(** The viewer deletes the key [abc] through the facade, on a provider
    that accepts. *)
Lemma deleteFile_through_the_facade_witness :
  let p := Viewer.mount (env Samples.twoFiles) in
  let backend := EndToEnd.viaFacade noon Samples.plainQuery Samples.emptyObjects in
  Samples.plainQuery "abc" = [("key", "abc")]
  /\ fst (Viewer.deleteFile (backend := backend) "abc" p) = true
  /\ Facade.calls (Viewer.network (snd (Viewer.deleteFile (backend := backend) "abc" p)))
     = [UT.DeleteFiles ["abc"]].
Proof.
  intros p backend.
  assert (H : Samples.plainQuery "abc" = [("key", "abc")]) by reflexivity.
  split; [exact H |].
  exact (EndToEndProofs.deleteFile_through_the_facade noon Samples.plainQuery
           Samples.emptyObjects "abc" p H).
Defined.

(** The provider lists [photo.JPG] and [setup.exe]; the gallery holds
    the photo alone. *)
Lemma gallery_shows_known_extensions_witness :
  let p := Viewer.mount (env Samples.twoFiles) in
  let backend := EndToEnd.viaFacade noon Samples.plainQuery Samples.emptyObjects in
  let items := [uploaded "a" "photo.JPG"; uploaded "x" "setup.exe"] in
  let response := UT.JsObject [("files", UT.JsArray items)] in
  let files := Viewer.files (Viewer.state
                 (snd (Viewer.loadFiles (backend := backend) Viewer.ascii_toLowerCase p))) in
  UT.listFiles (Facade.world (Viewer.network p)) = (Resolved response, Samples.twoFiles)
  /\ UT.truthy response = true
  /\ UT.prop response "files" = UT.JsArray items
  /\ Card.no_mime_evidence (Some (Viewer.ascii_toLowerCase "unknown")) = true
  /\ map Viewer.key files = ["a"]
  /\ Forall (fun f => Viewer.url f = ("https://utfs.io/f/" ++ Viewer.key f)%string
                      /\ Viewer.type f = Some "unknown"
                      /\ Viewer.size f = Some 0)
            files.
Proof.
  intros p backend items response files.
  assert (H1 : UT.listFiles (Facade.world (Viewer.network p)) =
               (Resolved response, Samples.twoFiles)) by reflexivity.
  assert (H2 : UT.truthy response = true) by reflexivity.
  assert (H3 : UT.prop response "files" = UT.JsArray items) by reflexivity.
  assert (H4 : Card.no_mime_evidence (Some (Viewer.ascii_toLowerCase "unknown")) = true)
    by reflexivity.
  split; [exact H1 | split; [exact H2 | split; [exact H3 | split; [exact H4 |]]]].
  exact (EndToEndProofs.gallery_shows_known_extensions noon Samples.plainQuery
           Samples.emptyObjects Viewer.ascii_toLowerCase p response items
           Samples.twoFiles H1 H2 H3 H4).
Defined.

(** A photo with a telling name and no MIME type. *)
Lemma getFileType_by_ordered_rules_witness :
  let file := Demo.record "a" "photo.jpg" None in
  Rules.last_segment (Viewer.name file) "jpg"
  /\ Viewer.getFileType Viewer.ascii_toLowerCase file =
       Rules.classify (option_map Viewer.ascii_toLowerCase (Viewer.type file))
                      (Viewer.ascii_toLowerCase "jpg")
  /\ Viewer.getFileType Viewer.ascii_toLowerCase file = Some Viewer.image.
Proof.
  intros file.
  assert (Hext : Rules.last_segment (Viewer.name file) "jpg").
  { split.
    - cbn. intros [H | [H | [H | []]]]; discriminate H.
    - right. exists "photo". reflexivity. }
  split; [exact Hext |].
  split; [| reflexivity].
  exact (proj1 (RulesProofs.getFileType_by_ordered_rules
                  Viewer.ascii_toLowerCase file "jpg" Hext)).
Defined.

(** A record of the listing whose own name is empty is classified by
    its MIME type alone, and stored under its [fileName]: the stored
    record carries the type video, and classifying it again gives
    image. *)
Lemma reclassified_counterexample :
  let file := {| Viewer.key := "k"; Viewer.name := ""; Viewer.fileName := Some "x.jpg";
                 Viewer.url := "https://utfs.io/f/k"; Viewer.size := None;
                 Viewer.fileSize := None; Viewer.type := Some "video/mp4";
                 Viewer.fileType := None |} in
  let stored := Viewer.classified Viewer.ascii_toLowerCase file in
  Viewer.name stored = "x.jpg"
  /\ Viewer.fileType stored = Some Viewer.video
  /\ Viewer.getFileType Viewer.ascii_toLowerCase stored = Some Viewer.image
  /\ Viewer.getFileType Viewer.ascii_toLowerCase stored <> Viewer.fileType stored.
Proof.
  intros file stored. repeat split. discriminate.
Qed.

End MoreInstances.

######

**Task to carry out:** Your answer should be the lines above, from the line containing "let file := Demo.record" up to and including the line containing "split; [| reflexivity].", reproduced exactly and with nothing else.

**Exercise result:**
  let file := Demo.record "a" "photo.jpg" None in
  Rules.last_segment (Viewer.name file) "jpg"
  /\ Viewer.getFileType Viewer.ascii_toLowerCase file =
       Rules.classify (option_map Viewer.ascii_toLowerCase (Viewer.type file))
                      (Viewer.ascii_toLowerCase "jpg")
  /\ Viewer.getFileType Viewer.ascii_toLowerCase file = Some Viewer.image.
Proof.
  intros file.
  assert (Hext : Rules.last_segment (Viewer.name file) "jpg").
  { split.
    - cbn. intros [H | [H | [H | []]]]; discriminate H.
    - right. exists "photo". reflexivity. }
  split; [exact Hext |].
  split; [| reflexivity].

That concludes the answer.